Rappel : l’expérimentation française pour compenser une règlementation européenne trop évasive
Suite au scandale sanitaire de la viande de cheval dans les lasagnes, le gouvernement français a souhaité améliorer la traçabilité et la transparence pour le consommateur des ingrédients qui composent les plats préparés, en particulier en ce qui concerne la viande et le lait. De ce fait depuis 2016, tout produit transformé dont la composition requiert plus de 8% de viande ou plus de 50% de lait se voyait soumis (via un décret[1]) à une réglementation mentionnant pour chacun de ces deux ingrédients, l’origine géographique des différentes étapes du processus de transformation. Concrètement : pour la viande, il était obligatoire de préciser le pays de naissance, d’élevage, et d’abattage et pour le lait, le pays de collecte, de conditionnement et de transformation.

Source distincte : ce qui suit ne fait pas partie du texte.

(** X9. [update_status] on a store that answers: it tells whether a row
    with the id exists; it leaves every other document, the patient rows
    and the log alone; and on the row itself it writes all three columns,
    so that the text and the errors stored before are replaced by the
    arguments of this call, by NULL when they are omitted. *)
Theorem update_status_overwrites
        (k : Z) (status : ProcessingStatus) (text : option string)
        (errs : option (list string)) (w : World) :
  hd None (db_faults w) = None ->
  exists w',
    update_status (Some k) status text errs w
    = (w', Ok (match find_document w k with
               | Some _ => true
               | None => false
               end))
    /\ (forall j, j <> k -> find_document w' j = find_document w j)
    /\ (forall d,
           find_document w k = Some d ->
           exists d',
             find_document w' k = Some d'
             /\ d_processing_status d' = status_value status
             /\ d_extracted_text d' = text
             /\ d_processing_errors d' = errs
             /\ d_id d' = k /\ d_filename d' = d_filename d
             /\ d_file_path d' = d_file_path d
             /\ d_upload_date d' = d_upload_date d)
    /\ patients w' = patients w
    /\ processing_logs w' = processing_logs w.
Proof.
  intro F. rewrite update_status_run, F.
  exists (with_documents
            (map (updated_row (Some k) status text errs) (documents w))
            (documents_id_seq w) (pop_fault w)).
  split; [ | split; [ | split; [ | split; reflexivity ] ] ].
  - unfold find_document. cbn [sql_eq]. rewrite find_filter_some.
    reflexivity.
  - intros j N. unfold find_document.
    cbn [documents with_documents]. rewrite find_updated_row.
    destruct (find (fun d => Z.eqb (d_id d) j) (documents w)) as [ d | ] eqn:E;
      [ | reflexivity ].
    cbn [option_map]. unfold updated_row. cbn [sql_eq].
    apply find_some in E. destruct E as [_ E]. apply Z.eqb_eq in E.
    destruct (Z.eqb_spec (d_id d) k); [ lia | reflexivity ].
  - intros d E. unfold find_document in *.
    cbn [documents with_documents]. rewrite find_updated_row, E.
    cbn [option_map]. eexists. split; [ reflexivity | ].
    apply find_some in E. destruct E as [_ E].
    unfold updated_row. cbn [sql_eq]. rewrite E. cbn.
    apply Z.eqb_eq in E. auto 10.
Qed.

Lemma update_status_overwrites_example :
  exists w',
    update_status (Some 1%Z) FAILED None (Some ["boom"])
                  Examples.stored_world
    = (w', Ok true)
    /\ option_map d_extracted_text (find_document w' 1) = Some None
    /\ option_map d_extracted_text (find_document Examples.stored_world 1)
       = Some (Some "Patient Ann Lee Call 555-123-4567 ann@example.org").
Proof.
  destruct (update_status_overwrites
              1 FAILED None (Some ["boom"]) Examples.stored_world eq_refl)
    as (w' & R & _ & H & _).
  exists w'. split; [ exact R | ].
  split; [ | reflexivity ].
  destruct (H _ eq_refl) as (d' & E & _ & T & _). rewrite E, <- T. reflexivity.
Defined.

End RoundTrips.

(** ** Deleting a document *)

Section Deleting.

Import Deletion.
(** ** C8: the handlers read the clock and the environment only *)

(** C8.  Two GET requests for the same one of the four paths, handled in
    worlds that agree on the clock, on the environment and on whether the
    view fails, get the same outcome: the same log, and the same response
    in status, headers and body.  Query string, request headers and request
    body play no part, and neither does the rest of the world. *)
Theorem defined_routes_are_deterministic e d w1 w2 req1 req2 :
  utcnow w1 = utcnow w2 →
  environ w1 = environ w2 →
  raises w1 = raises w2 →
  method req1 = "GET" → method req2 = "GET" →
  path req1 = path req2 →
  path req1 ∈ defined_paths →
  handle (set_debug d (app e)) w1 req1 = handle (set_debug d (app e)) w2 req2.
Proof.
  intros Hnow Henv Hf Hm1 Hm2 Hp Hin. rewrite list_elem_of_In in Hin.
  destruct (raises w2) as [f|] eqn:Hf2.
  - rewrite (handle_view_fault e d w1 req1 f);
      [|assumption|assumption|rewrite Hm1; simpl; tauto].
    rewrite (handle_view_fault e d w2 req2 f);
      [|assumption|rewrite <- Hp; assumption|rewrite Hm2; simpl; tauto].
    unfold internal_error_log. rewrite Hm1, Hm2, Hp. reflexivity.
  - simpl in Hin. destruct Hin as [Hq|[Hq|[Hq|[Hq|[]]]]]; symmetry in Hq.
    + rewrite !handle_health_check by congruence. rewrite Hnow, Henv. reflexivity.
    + rewrite !handle_readiness_check by congruence. rewrite Hnow. reflexivity.
    + rewrite !handle_index by congruence. rewrite Henv. reflexivity.
    + rewrite !handle_get_data by congruence. rewrite Hnow. reflexivity.
Qed.

Lemma defined_routes_are_deterministic_witness :
  handle (set_debug false (app ∅))
    (Sample.world {["APP_VERSION" := "2.3.1"]} None) (Sample.request "GET" "/health")
  = handle (set_debug false (app ∅))
      (Sample.other_world {["APP_VERSION" := "2.3.1"]} None)
      (Sample.other_request "GET" "/health").
Proof.
  apply defined_routes_are_deterministic; try reflexivity.
  apply (bool_decide_unpack _). vm_compute. exact I.
Defined.
Lemma inv_key_callback ev now sy sy' :
  inv sy -> _key_callback ev now sy = Ok sy' -> inv sy'.
Proof.
  intros Hinv. destruct (accepts (keys (self sy)) ev) eqn:Hacc.
  2:{ rewrite key_callback_ignored by assumption. intros [= <-]. assumption. }
  destruct (base_time (self sy)) as [b|] eqn:Hb.
  2:{ destruct (key_callback_no_base_time ev now sy Hacc Hb) as [x ->].
      discriminate. }
  rewrite (key_callback_accepted ev now sy b) by assumption. intros [= <-].
  destruct (recorded_frame ev b sy) as (Hc & Hi & Hp & Hw & _).
  assert (registrations (recorded ev b sy) = registrations sy) as Hreg.
  { unfold registrations. rewrite Hc, Hi. reflexivity. }
  destruct (phase (self sy)) eqn:Hph.
  - rewrite leave_not_active by congruence.
    pose proof (inv_not_active_waiting sy Hinv ltac:(congruence)) as Hwf.
    apply inv_idle; [congruence|congruence|].
    rewrite Hreg. destruct Hinv as [Hr _ _ _]. rewrite Hr, Hwf. reflexivity.
  - apply inv_leave_active; [congruence|].
    rewrite Hreg. apply inv_registrations_le. assumption.
  - rewrite leave_not_active by congruence.
    pose proof (inv_not_active_waiting sy Hinv ltac:(congruence)) as Hwf.
    apply inv_idle; [congruence|congruence|].
    rewrite Hreg. destruct Hinv as [Hr _ _ _]. rewrite Hr, Hwf. reflexivity.
Qed.

Lemma inv_fire cbs ev now : forall sy sy',
  inv sy -> fire cbs ev now sy = Ok sy' -> inv sy'.
Proof.
  induction cbs as [|cb rest IH]; simpl; intros sy sy' Hinv H.
  - injection H as <-. assumption.
  - destruct (Nat.eqb cb (kp_id (self sy))); [|eapply IH; eassumption].
    destruct (_key_callback ev now sy) as [sy1|e sy1] eqn:Hk; [|discriminate].
    eapply IH; [|eassumption]. eapply inv_key_callback; eassumption.
Qed.

Lemma inv_step i sy sy' : inv sy -> step i sy = Ok sy' -> inv sy'.
Proof.
  intros Hinv. destruct i as [now|w now|ev now|now|kind cb|kind cb]; simpl.
  - destruct (phase (self sy)) eqn:Hp; intros [= <-];
      try assumption; apply inv_enter; congruence.
  - destruct (phase (self sy)) eqn:Hp; try (intros [= <-]; assumption).
    apply inv_callback; assumption.
  - apply inv_fire. assumption.
  - intros [= <-]. apply inv_leave. assumption.
  - destruct (Nat.eqb_spec cb (kp_id (self sy))) as [|Hne];
      intros [= <-]; [assumption|].
    destruct Hinv as [Hr Hw Ha Hn].
    constructor; try assumption. unfold registrations in *. simpl.
    destruct (String.eqb_spec kind "KEY_DOWN") as [->|Hk].
    + rewrite registered_for_add, count_occ_snoc_ne; assumption.
    + rewrite registered_for_add_ne; assumption.
  - destruct (Nat.eqb_spec cb (kp_id (self sy))) as [|Hne];
      intros [= <-]; [assumption|].
    destruct Hinv as [Hr Hw Ha Hn].
    constructor; try assumption. unfold registrations in *. simpl.
    destruct (String.eqb_spec kind "KEY_DOWN") as [->|Hk].
    + rewrite registered_for_remove, count_occ_remove_first_ne; assumption.
    + rewrite registered_for_remove_ne; assumption.
Qed.

Lemma reachable_inv sy : reachable sy -> inv sy.
Proof.
  induction 1 as [sy Hf|i sy sy' _ IH Hs].
  - apply inv_fresh. assumption.
  - eapply inv_step; eassumption.
Qed.

Lemma reachable_run ins : forall sy sy',
  reachable sy -> run ins sy = Ok sy' -> reachable sy'.
Proof.
  induction ins as [|i rest IH]; simpl; intros sy sy' Hr H.
  - injection H as <-. assumption.
  - destruct (step i sy) as [sy1|e sy1] eqn:Hs; [|discriminate].
    eapply IH; [|eassumption]. eapply reachable_step; eassumption.
Qed.

(** ** What a poll tick does *)

Lemma leave_frame now sy :
  response (self (leave now sy)) = response (self sy) /\
  config (self (leave now sy)) = config (self sy).
Proof. unfold leave. destruct (phase (self sy)); simpl; auto. Qed.

Lemma before_exit_frame w sy :
  let sy' := _callback_base_time w (_callback_subscribe sy) in
  response (self sy') = response (self sy) /\
  config (self sy') = config (self sy) /\
  phase (self sy') = phase (self sy) /\
  waiting (self sy') = true /\
  base_time (self sy') = base_time_at_tick w (self sy).
Proof.
  unfold _callback_subscribe, _callback_base_time, base_time_at_tick.
  destruct (waiting (self sy)) eqn:Hw; simpl;
    destruct (base_time (self sy)) as [b|] eqn:Hb; simpl; rewrite ?Hb; auto;
    destruct (val w (base_time_src (self sy))); simpl; auto.
Qed.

Des dispositions bien plus contraignantes que la réglementation européenne, basée sur le règlement INCO [2](2011) où la mention de l’origine et la précision géographique des informations étaient toutes relatives. Seuls les ingrédients habituellement associés à la dénomination du produit fini ou décrits comme « primaires », c’est-à-dire, entrant pour 50 % au moins dans la composition d’une denrée sont concernés par des questions d’étiquetage. De plus, mentionner l’origine géographique d’un ingrédient primaire ne devient réellement obligatoire que lorsque cette dernière diffère de celle revendiquée par le produit fini. Autrement dit, si l’industriel ne souhaite pas mettre en avant l’origine du produit fini, rien ne l’oblige à étiqueter l’origine des ingrédients primaires qui le compose. Enfin, pour les ingrédients primaires potentiellement concernés par des obligations d’étiquetage, aucune précision géographique n’est demandée : la simple mention origine UE/non UE peut suffire. En somme, il revient à l’industriel, en fonction des éléments qu’il souhaite mettre en avant (ou pas), de décider du niveau d’information et de précision qu’il donne à voir au consommateur.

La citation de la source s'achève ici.